The ferrous sulfide sulfur source and the sulfur-containing intermediate product used in the preparation method are both stable metal sulfides, which avoids the volatilization of elemental sulfur in the high-temperature preparation process, is beneficial to control the synthesis path of the target phase, and reduces the impact of volatilized sulfur on experimental equipment and experimental equipment. pollution of the environment.

In some embodiments, the transition metal element includes any three or a combination of four or more of Ti, Zr, Hf, V, Nb, Ta, etc., but is not limited thereto.

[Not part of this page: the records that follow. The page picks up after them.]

Lemma LiftIntoBlock_total this st :
  liftable FLAGS_os M this = true ->
  exists st',
    LiftIntoBlock FLAGS_os M lifter this st
    = Ok (negb (is_control_flow this), st').
Proof.
  intros Hl.
  assert (Hb : negb (is_control_flow this)
               = match classify this with
                 | CatFallThrough => true
                 | _ => false
                 end).
  { destruct (is_control_flow this) eqn:E.
    - destruct (classify this) eqn:Ec; try reflexivity.
      apply classify_fall_through in Ec. congruence.
    - apply classify_fall_through in E. rewrite E. reflexivity. }
  rewrite Hb. rewrite LiftIntoBlock_by_category. cbv zeta.
  destruct (LiftPC_then_generic_total this st Hl) as [st1 [st2 [H1 H2]]].
  destruct (classify this) eqn:Ec;
    try (rewrite (bind_Ok _ _ _ _ _ H1), (bind_Ok _ _ _ _ _ H2);
         unfold bind; rewrite tail_call_B_run; try rewrite LOG_run;
         eexists; reflexivity).
  - unfold bind. rewrite tail_call_B_run. eexists; reflexivity.
  - unfold classify in Ec.
    destruct (IsError this); [discriminate|].
    destruct (IsDirectJump this) eqn:Ej.
    + unfold bind at 1. rewrite TargetPC_run, Ej. simpl orb. cbv iota beta.
      unfold bind. rewrite tail_call_B_run. eexists; reflexivity.
    + destruct (IsIndirectJump this), (IsDirectFunctionCall this),
        (IsIndirectFunctionCall this), (IsFunctionReturn this),
        (IsBranch this), (IsSystemCall this), (IsSystemReturn this),
        (IsInterruptCall this), (IsInterruptReturn this); discriminate.
  - rewrite (bind_Ok _ _ _ _ _ H1), (bind_Ok _ _ _ _ _ H2).
    assert (Hc : IsDirectFunctionCall this = true).
    { unfold classify in Ec.
      destruct (IsError this); [discriminate|].
      destruct (IsDirectJump this); [discriminate|].
      destruct (IsIndirectJump this); [discriminate|].
      destruct (IsDirectFunctionCall this); [reflexivity|].
      destruct (IsIndirectFunctionCall this), (IsFunctionReturn this),
        (IsBranch this), (IsSystemCall this), (IsSystemReturn this),
        (IsInterruptCall this), (IsInterruptReturn this); discriminate. }
    unfold bind at 1. rewrite TargetPC_run, Hc, orb_true_r. simpl orb.
    cbv iota beta. unfold bind. rewrite tail_call_B_run.
    eexists; reflexivity.
  - rewrite (bind_Ok _ _ _ _ _ H1), (bind_Ok _ _ _ _ _ H2).
    assert (Hc : IsBranch this = true).
    { unfold classify in Ec.
      destruct (IsError this); [discriminate|].
      destruct (IsDirectJump this); [discriminate|].
      destruct (IsIndirectJump this); [discriminate|].
      destruct (IsDirectFunctionCall this); [discriminate|].
      destruct (IsIndirectFunctionCall this); [discriminate|].
      destruct (IsFunctionReturn this); [discriminate|].
      destruct (IsBranch this); [reflexivity|].
      destruct (IsSystemCall this), (IsSystemReturn this),
        (IsInterruptCall this), (IsInterruptReturn this); discriminate. }
    assert (Hc' : IsDirectJump this || IsDirectFunctionCall this
                  || IsBranch this = true).
    { rewrite Hc. apply orb_true_r. }
    destruct (LiftConditionalBranch_run this st2 Hc') as [name [lg [_ Hr]]].
    cbv zeta in Hr. unfold bind. rewrite Hr. eexists; reflexivity.
  - destruct (LiftGeneric_total this st Hl) as [st' Hg].
    rewrite (bind_Ok _ _ _ _ _ Hg). eexists; reflexivity.
Qed.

In some embodiments, the transition metal hydride includes any three or a combination of four or more of titanium hydride, zirconium hydride, hafnium hydride, vanadium hydride, niobium hydride, tantalum hydride, etc., but is not limited thereto. The present invention can also use transition metal hydride mainly to replace the original transition metal element, reduce oxide impurities in the reaction product, and help improve the purity of the target phase.

In some embodiments, the transition metal carbide includes any three or a combination of four or more of TiC, ZrC, HfC, VC, NbC, TaC, etc., but is not limited thereto.

In some embodiments, the post-processing includes: pulverizing the sulfur-based medium-high-entropy MAX phase solid solution material, and grinding to 200-500 mesh to obtain a sulfur-based medium-high-entropy MAX phase solid solution powder material with uniform particle size distribution.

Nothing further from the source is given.